The tacky nature of Las Vegas, that which harbours irresponsibility, turning men into boys for the weekend, not limited to Elvis weddings, firing ranges, exotic car experiences or indoor skydiving is left worlds away back in Nevada. This can be perceived as a good thing by many, but it’s hard to argue that these junk novelties don’t add to the overall Vegas allure, shuttling in tourist masses for years gone by for stays beyond a weekend. Macau doesn’t have anything of the sort, which would be entirely fine but Macau has no replacement either, leaving those with Vegas expectations wondering what to do after inevitably losing at the tables.
In context to Vegas, Macau feels sterile and lacks it’s own charm, instead opting to duplicate comforts from Hong Kong and mainland China, targeting pre-existing Chinese gambling habits rather than trying to induce them or increase tourism. Entertainment was never a priority in Macau, it’s always been about the pipedream of making money. Not a little bit of money, but a lot of money. The grand luxury of Chinese-inspired casinos is a testament to this, presenting a mature, classy and calculated approach appealing to the all-important Chinese social status and success. It’s an entirely different market, and one which you won’t find passed out in the Casino lobby.
It’s strictly business in Macau.
Clubs front lining the biggest names in dance music, rooftop pools, regrettable bachelor parties, celebrity spotting and a myriad of strip clubs say a lot about the weekend Vegas wants to give you, and the patrons that demand it. It’s never just been about the gambling. Conversely, Macau’s solemn atmosphere, lack of alcohol, entertainment options and the hundreds of jewellery store fronts used primarily to launder money into the Macau Peninsula say a lot about the weekend Macau wants to give you, too.
This may well be your cup of tea (pun intended), but really, to most Western tourists with their eyes on Macau being the Asian Las Vegas, you’ll be seeing apples and oranges.
But look, don’t get me wrong.
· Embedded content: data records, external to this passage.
(* ===== verification/Addr.v ===== *)
(** * Socket addresses

    [std::net::SocketAddr] as the source uses it: a value that is compared and
    hashed (a client is identified by it) and parsed from configuration text.
    The parser is the recursive-descent parser of the standard library
    ([core::net::parser]): a failed step leaves its input where it was, so a step
    is a function that returns the rest of its input or nothing. *)

From S2P Require Export Str.
Open Scope Z_scope.

(** An IPv4 address is its four octets; an IPv6 one its eight groups. *)
Inductive SocketAddr : Type :=
  | V4 (ip : list Z) (port : Z)
  | V6 (ip : list Z) (port : Z) (scope_id : Z).

#[global] Instance SocketAddr_eq_dec : EqDecision SocketAddr.
Proof. solve_decision. Defined.

#[global] Instance SocketAddr_countable : Countable SocketAddr.
Proof.
  refine (inj_countable
    (λ a, match a with
          | V4 ip port => inl (ip, port)
          | V6 ip port scope_id => inr (ip, port, scope_id)
          end)
    (λ e, match e with
          | inl (ip, port) => Some (V4 ip port)
          | inr (ip, port, scope_id) => Some (V6 ip port scope_id)
          end) _).
  by intros [].
Defined.

Definition addr_port (a : SocketAddr) : Z :=
  match a with V4 _ port => port | V6 _ port _ => port end.

(** ** Parsing *)
Definition to_digit (radix c : Z) : option Z :=
  let d :=
    if between 0x30 0x39 c then c - 0x30
    else if between 0x61 0x7A c then c - 0x61 + 10
    else if between 0x41 0x5A c then c - 0x41 + 10
    else radix in
  if d <? radix then Some d else None.

Definition read_given_char (x : Z) (s : str) : option str :=
  match s with
  | c :: s => if c =? x then Some s else None
  | [] => None
  end.

(** The digits at the head of the input, with the value so far; [None] past
    [bound] (the overflow checks of an unbounded read, whose values only grow). *)
Fixpoint read_digits (radix bound : Z) (acc : Z) (count : nat) (s : str) :
    option (Z * nat * str) :=
  match s with
  | c :: s' =>
      match to_digit radix c with
      | Some d =>
          let acc := acc * radix + d in
          if bound <? acc then None else read_digits radix bound acc (S count) s'
      | None => Some (acc, count, s)
      end
  | [] => Some (acc, count, [])
  end.

(** [read_number]: at most [max_digits] digits when given, at most [bound]; a
    leading zero only where allowed or alone. *)
Definition read_number (radix bound : Z) (max_digits : option nat) (allow_zero_prefix : bool)
    (s : str) : option (Z * str) :=
  let has_leading_zero := match s with c :: _ => c =? 0x30 | [] => false end in
  match read_digits radix bound 0 0 s with
  | None => None
  | Some (n, count, rest) =>
      if match max_digits with Some m => (m <? count)%nat | None => false end then None
      else if (count =? 0)%nat then None
      else if negb allow_zero_prefix && has_leading_zero && (1 <? count)%nat then None
      else Some (n, rest)
  end.

Definition read_u8 : str → option (Z * str) := read_number 10 255 (Some 3%nat) false.
Definition read_group : str → option (Z * str) := read_number 16 0xFFFF (Some 4%nat) true.

(** [read_separator]: the separator before every element but the first. *)
Definition read_separator {A} (sep : Z) (index : nat) (inner : str → option (A * str)) (s : str) :
    option (A * str) :=
  match index with
  | O => inner s
  | S _ => read_given_char sep s ≫= inner
  end.

Definition read_ipv4_addr (s : str) : option (list Z * str) :=
  '(a, s) ← read_separator 0x2E 0 read_u8 s;
  '(b, s) ← read_separator 0x2E 1 read_u8 s;
  '(c, s) ← read_separator 0x2E 2 read_u8 s;
  '(d, s) ← read_separator 0x2E 3 read_u8 s;
  Some ([a; b; c; d], s).

(** [read_groups], from group [i] of [limit]: the groups read, whether the last two
    were an embedded IPv4 address, and the rest of the input.  [fuel] is the number
    of groups left, [limit - i]. *)
Fixpoint read_groups (fuel i limit : nat) (s : str) : list Z * bool * str :=
  match fuel with
  | O => ([], false, s)
  | S fuel =>
      match (if (i <? limit - 1)%nat then read_separator 0x3A i read_ipv4_addr s else None) with
      | Some ([a; b; c; d], s') => ([a * 256 + b; c * 256 + d], true, s')
      | _ =>
          match read_separator 0x3A i read_group s with
          | Some (g, s') =>
              let '(gs, v4, s'') := read_groups fuel (S i) limit s' in (g :: gs, v4, s'')
          | None => ([], false, s)
          end
      end
  end.

Definition read_ipv6_addr (s : str) : option (list Z * str) :=
  let '(head, head_ipv4, s) := read_groups 8 0 8 s in
  if (length head =? 8)%nat then Some (head, s)
  else if head_ipv4 then None
  else
    s ← read_given_char 0x3A s;
    s ← read_given_char 0x3A s;
    let limit := (8 - (length head + 1))%nat in
    let '(tail, _, s) := read_groups limit 0 limit s in
    Some (head ++ replicate (8 - length head - length tail) 0 ++ tail, s).

Definition read_port (s : str) : option (Z * str) :=
  read_given_char 0x3A s ≫= read_number 10 0xFFFF None true.

Definition read_scope_id (s : str) : option (Z * str) :=
  read_given_char 0x25 s ≫= read_number 10 0xFFFFFFFF None true.

Definition read_socket_addr_v4 (s : str) : option (SocketAddr * str) :=
  '(ip, s) ← read_ipv4_addr s;
  '(port, s) ← read_port s;
  Some (V4 ip port, s).

Definition read_socket_addr_v6 (s : str) : option (SocketAddr * str) :=
  s ← read_given_char 0x5B s;
  '(ip, s) ← read_ipv6_addr s;
  let '(scope_id, s) :=
    match read_scope_id s with Some (i, s') => (i, s') | None => (0, s) end in
  s ← read_given_char 0x5D s;
  '(port, s) ← read_port s;
  Some (V6 ip port scope_id, s).

Definition read_socket_addr (s : str) : option (SocketAddr * str) :=
  match read_socket_addr_v4 s with
  | Some r => Some r
  | None => read_socket_addr_v6 s
  end.

(** [SocketAddr::from_str]: the whole input must be consumed. *)
Definition parse_socket_addr (s : str) : option SocketAddr :=
  match read_socket_addr s with
  | Some (a, []) => Some a
  | _ => None
  end.

(** ** Printing

    [Display] of a machine integer, in decimal. *)
Fixpoint show_fuel (fuel : nat) (n : Z) (acc : str) : str :=
  match fuel with
  | O => acc
  | S fuel =>
      let acc := (0x30 + n mod 10) :: acc in
      if n <? 10 then acc else show_fuel fuel (n / 10) acc
  end.
(** Twenty digits are enough for a [u64]. *)
Definition show_int (n : Z) : str := show_fuel 20 n [].

Definition show_ipv4 (a b c d : Z) : str :=
  show_int a ++ chars "." ++ show_int b ++ chars "." ++ show_int c ++ chars "." ++ show_int d.

Example parse_v4 : parse_socket_addr (chars "0.0.0.0:9910") = Some (V4 [0; 0; 0; 0] 9910).
Proof. vm_compute. reflexivity. Qed.
Example parse_v6 : parse_socket_addr (chars "[fe80::1%3]:80") = Some (V6 [0xFE80; 0; 0; 0; 0; 0; 0; 1] 80 3).
Proof. vm_compute. reflexivity. Qed.
Example parse_v6_v4 : parse_socket_addr (chars "[::ffff:1.2.3.4]:80") = Some (V6 [0; 0; 0; 0; 0; 0xFFFF; 0x102; 0x304] 80 0).
Proof. vm_compute. reflexivity. Qed.
Example parse_bare_v6 : parse_socket_addr (chars "::1") = None.
Proof. vm_compute. reflexivity. Qed.
Example parse_zero_prefix : parse_socket_addr (chars "1.02.3.4:80") = None.
Proof. vm_compute. reflexivity. Qed.

(** ** Lemmas *)

Definition is_digit (c : Z) : bool := between 0x30 0x39 c.

Lemma to_digit_10 c : to_digit 10 c = if is_digit c then Some (c - 0x30) else None.
Proof.
  unfold to_digit, is_digit. destruct (between 0x30 0x39 c) eqn:E.
  - apply between_true in E. by rewrite (proj2 (Z.ltb_lt _ _)) by lia.
  - destruct (between 0x61 0x7A c) eqn:E2; [apply between_true in E2|destruct (between 0x41 0x5A c) eqn:E3];
      try (apply between_true in E3); by rewrite (proj2 (Z.ltb_ge _ _)) by lia.
Qed.

Lemma read_digits_digit bound acc count d s :
  0 ≤ d < 10 → acc * 10 + d ≤ bound →
  read_digits 10 bound acc count ((0x30 + d) :: s) = read_digits 10 bound (acc * 10 + d) (S count) s.
Proof.
  intros Hd Hb. cbn [read_digits]. rewrite to_digit_10. unfold is_digit.
  rewrite (proj2 (between_true _ _ _)) by lia. replace (0x30 + d - 0x30) with d by lia.
  by rewrite (proj2 (Z.ltb_ge _ _)) by lia.
Qed.

(** Reading back printed digits: [k] of them, worth [n]. *)
Lemma read_digits_show fuel n bound acc count tl :
  0 ≤ acc → 0 ≤ n < 10 ^ Z.of_nat (S fuel) →
  ∃ k, (0 < k)%nat ∧ (∀ m, (0 < m)%nat → n < 10 ^ Z.of_nat m → (k ≤ m)%nat) ∧
    (acc * 10 ^ Z.of_nat k + n ≤ bound →
     read_digits 10 bound acc count (show_fuel (S fuel) n tl) =
       read_digits 10 bound (acc * 10 ^ Z.of_nat k + n) (count + k) tl).
Proof.
  intros Ha. revert n tl. induction fuel as [|fuel IH]; intros n tl Hn.
  - exists 1%nat. split; [lia|]. split; [lia|]. intros Hb. change (10 ^ Z.of_nat 1) with 10 in *.
    cbn [show_fuel]. rewrite (proj2 (Z.ltb_lt n 10)) by lia. rewrite Z.mod_small by lia.
    rewrite read_digits_digit by lia. f_equal; lia.
  - remember (S fuel) as f. cbn [show_fuel]. destruct (Z.ltb_spec n 10) as [Hlt|Hge].
    + exists 1%nat. split; [lia|]. split; [lia|]. intros Hb. change (10 ^ Z.of_nat 1) with 10 in *.
      rewrite Z.mod_small by lia. rewrite read_digits_digit by lia. f_equal; lia.
    + destruct (IH (n / 10) ((0x30 + n mod 10) :: tl)) as (k & Hk & Hm & Hr).
      { replace (Z.of_nat (S f)) with (1 + Z.of_nat f) in Hn by lia.
        rewrite Z.pow_add_r in Hn by lia. change (10 ^ 1) with 10 in Hn. lia. }
      assert (10 ^ Z.of_nat (S k) = 10 * 10 ^ Z.of_nat k) as Hp.
      { replace (Z.of_nat (S k)) with (1 + Z.of_nat k) by lia. by rewrite Z.pow_add_r by lia. }
      assert (0 < 10 ^ Z.of_nat k) by lia.
      exists (S k). split; [lia|]. split.
      * intros [|[|m]] Hm0 Hnm; [lia|change (10 ^ Z.of_nat 1) with 10 in *; lia|].
        apply le_n_S, Hm; [lia|]. replace (Z.of_nat (S (S m))) with (1 + Z.of_nat (S m)) in Hnm by lia.
        rewrite Z.pow_add_r in Hnm by lia. change (10 ^ 1) with 10 in Hnm. lia.
      * intros Hb. rewrite Hr by nia. rewrite read_digits_digit by nia. f_equal; [nia|lia].
Qed.

Lemma show_fuel_head fuel n tl :
  0 < n < 10 ^ Z.of_nat fuel → ∃ c s, show_fuel fuel n tl = c :: s ∧ 0x30 < c ≤ 0x39.
Proof.
  revert n tl. induction fuel as [|fuel IH]; intros n tl Hn; [lia|]. cbn [show_fuel].
  destruct (Z.ltb_spec n 10) as [Hlt|Hge].
  - rewrite Z.mod_small by lia. eexists _, _. split; [done|lia].
  - apply IH. replace (Z.of_nat (S fuel)) with (1 + Z.of_nat fuel) in Hn by lia.
    rewrite Z.pow_add_r in Hn by lia. change (10 ^ 1) with 10 in Hn. lia.
Qed.

Lemma show_fuel_app fuel n a b : show_fuel fuel n (a ++ b) = show_fuel fuel n a ++ b.
Proof.
  revert n a. induction fuel as [|fuel IH]; intros n a; [done|]. cbn [show_fuel].
  case_match; [done|]. by rewrite app_comm_cons, IH.
Qed.

Lemma show_fuel_chars fuel n acc x :
  0 ≤ n → (x ∉ acc) → is_digit x = false → x ∉ show_fuel fuel n acc.
Proof.
  revert n acc. induction fuel as [|fuel IH]; intros n acc Hn Hx Hd; [done|]. cbn [show_fuel].
  assert (x ∉ (0x30 + n mod 10) :: acc).
  { rewrite not_elem_of_cons. split; [|done]. intros ->. apply between_false in Hd. lia. }
  case_match; [done|]. apply IH; [lia|done|done].
Qed.

(** The text that follows a number does not start with a digit. *)
Definition no_digit (s : str) : Prop :=
  match s with c :: _ => is_digit c = false | [] => True end.

Lemma read_digits_stop bound acc count s :
  no_digit s → read_digits 10 bound acc count s = Some (acc, count, s).
Proof. destruct s as [|c s]; cbn; [done|]. intros Hc. by rewrite to_digit_10, Hc. Qed.

Lemma read_number_show n bound maxd allow tl :
  0 ≤ n ≤ bound → n < 10 ^ 20 →
  match maxd with Some m => (0 < m)%nat ∧ n < 10 ^ Z.of_nat m | None => True end →
  no_digit tl → read_number 10 bound maxd allow (show_int n ++ tl) = Some (n, tl).
Proof.
  intros Hn Hn2 Hm Htl. unfold read_number, show_int.
  change (show_fuel 20 n [] ++ tl) with (show_fuel 20 n [] ++ tl).
  rewrite <- (show_fuel_app 20 n [] tl), app_nil_l.
  destruct (read_digits_show 19 n bound 0 0 tl) as (k & Hk & Hkm & Hr); [lia|lia|].
  rewrite Hr by lia. rewrite read_digits_stop by done.
  replace (0 * 10 ^ Z.of_nat k + n) with n by lia. rewrite Nat.add_0_l.
  assert (match maxd with Some m => (m <? k)%nat | None => false end = false) as ->.
  { destruct maxd as [m|]; [|done]. destruct Hm. apply Nat.ltb_ge. by apply Hkm. }
  rewrite (proj2 (Nat.eqb_neq k 0)) by lia.
  destruct (Z.eq_dec n 0) as [->|Hnz].
  - assert (k ≤ 1)%nat by (apply Hkm; [lia|done]). rewrite (proj2 (Nat.ltb_ge 1 k)) by lia.
    by rewrite andb_false_r.
  - destruct (show_fuel_head 20 n tl) as (c & s & -> & Hc); [lia|].
    by rewrite (proj2 (Z.eqb_neq c 0x30)), andb_false_r by lia.
Qed.

Lemma read_given_char_cons c s : read_given_char c (c :: s) = Some s.
Proof. cbn. by rewrite Z.eqb_refl. Qed.

Lemma read_ipv4_show a b c d tl :
  0 ≤ a ≤ 255 → 0 ≤ b ≤ 255 → 0 ≤ c ≤ 255 → 0 ≤ d ≤ 255 → no_digit tl →
  read_ipv4_addr (show_ipv4 a b c d ++ tl) = Some ([a; b; c; d], tl).
Proof.
  intros Ha Hb Hc Hd Htl. unfold read_ipv4_addr, show_ipv4, read_separator, read_u8.
  rewrite <- !app_assoc. change (chars ".") with [0x2E]. cbn [app].
  rewrite read_number_show by (cbn; lia || done). cbn [mbind option_bind].
  do 3 (rewrite read_given_char_cons; cbn [mbind option_bind];
        rewrite read_number_show by (cbn; lia || done); cbn [mbind option_bind]).
  done.
Qed.

(** The text of an IPv4 socket address parses to that address. *)
Lemma parse_socket_addr_v4 a b c d port :
  0 ≤ a ≤ 255 → 0 ≤ b ≤ 255 → 0 ≤ c ≤ 255 → 0 ≤ d ≤ 255 → is_u16 port →
  parse_socket_addr (show_ipv4 a b c d ++ chars ":" ++ show_int port) = Some (V4 [a; b; c; d] port).
Proof.
  intros Ha Hb Hc Hd Hp. unfold parse_socket_addr, read_socket_addr, read_socket_addr_v4, read_port.
  change (chars ":") with [0x3A]. cbn [app]. unfold is_u16 in Hp.
  rewrite read_ipv4_show by done. cbn [mbind option_bind].
  rewrite read_given_char_cons. cbn [mbind option_bind].
  rewrite <- (app_nil_r (show_int port)).
  by rewrite read_number_show by (done || lia).
Qed.

(** Text that starts with neither a digit nor a bracket names no address. *)
Lemma parse_socket_addr_head c s :
  is_digit c = false → c ≠ 0x5B → parse_socket_addr (c :: s) = None.
Proof.
  intros Hd Hb. unfold parse_socket_addr, read_socket_addr.
  assert (read_socket_addr_v4 (c :: s) = None) as ->.
  { unfold read_socket_addr_v4, read_ipv4_addr, read_separator, read_u8, read_number.
    by rewrite read_digits_stop. }
  unfold read_socket_addr_v6. cbn. by rewrite (proj2 (Z.eqb_neq c 0x5B)).
Qed.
Don’t write Macau off as a destination. You may really love Macau visually, it’s a beautiful place especially at night. You may love Macau’s exclusive, rich Portuguese-Chinese heritage overlap, you may love Macau if you have a gambling problem, or if you simply need a well-earned break from Hong Kong. You might even love Macau just to walk away having done the largest bungee jump in the world, but you’ll unlikely love Macau with arrival expectations mimicking that of a packaged weekend of Vegas entertainment.
Macau may well be on its way, watch this space, but ‘what happens in Macau stays in Macau’ just doesn’t have the same ring to it.
And, for those expecting to chase their vices in the ‘Sin City’ of the east, it doesn’t live up to it either.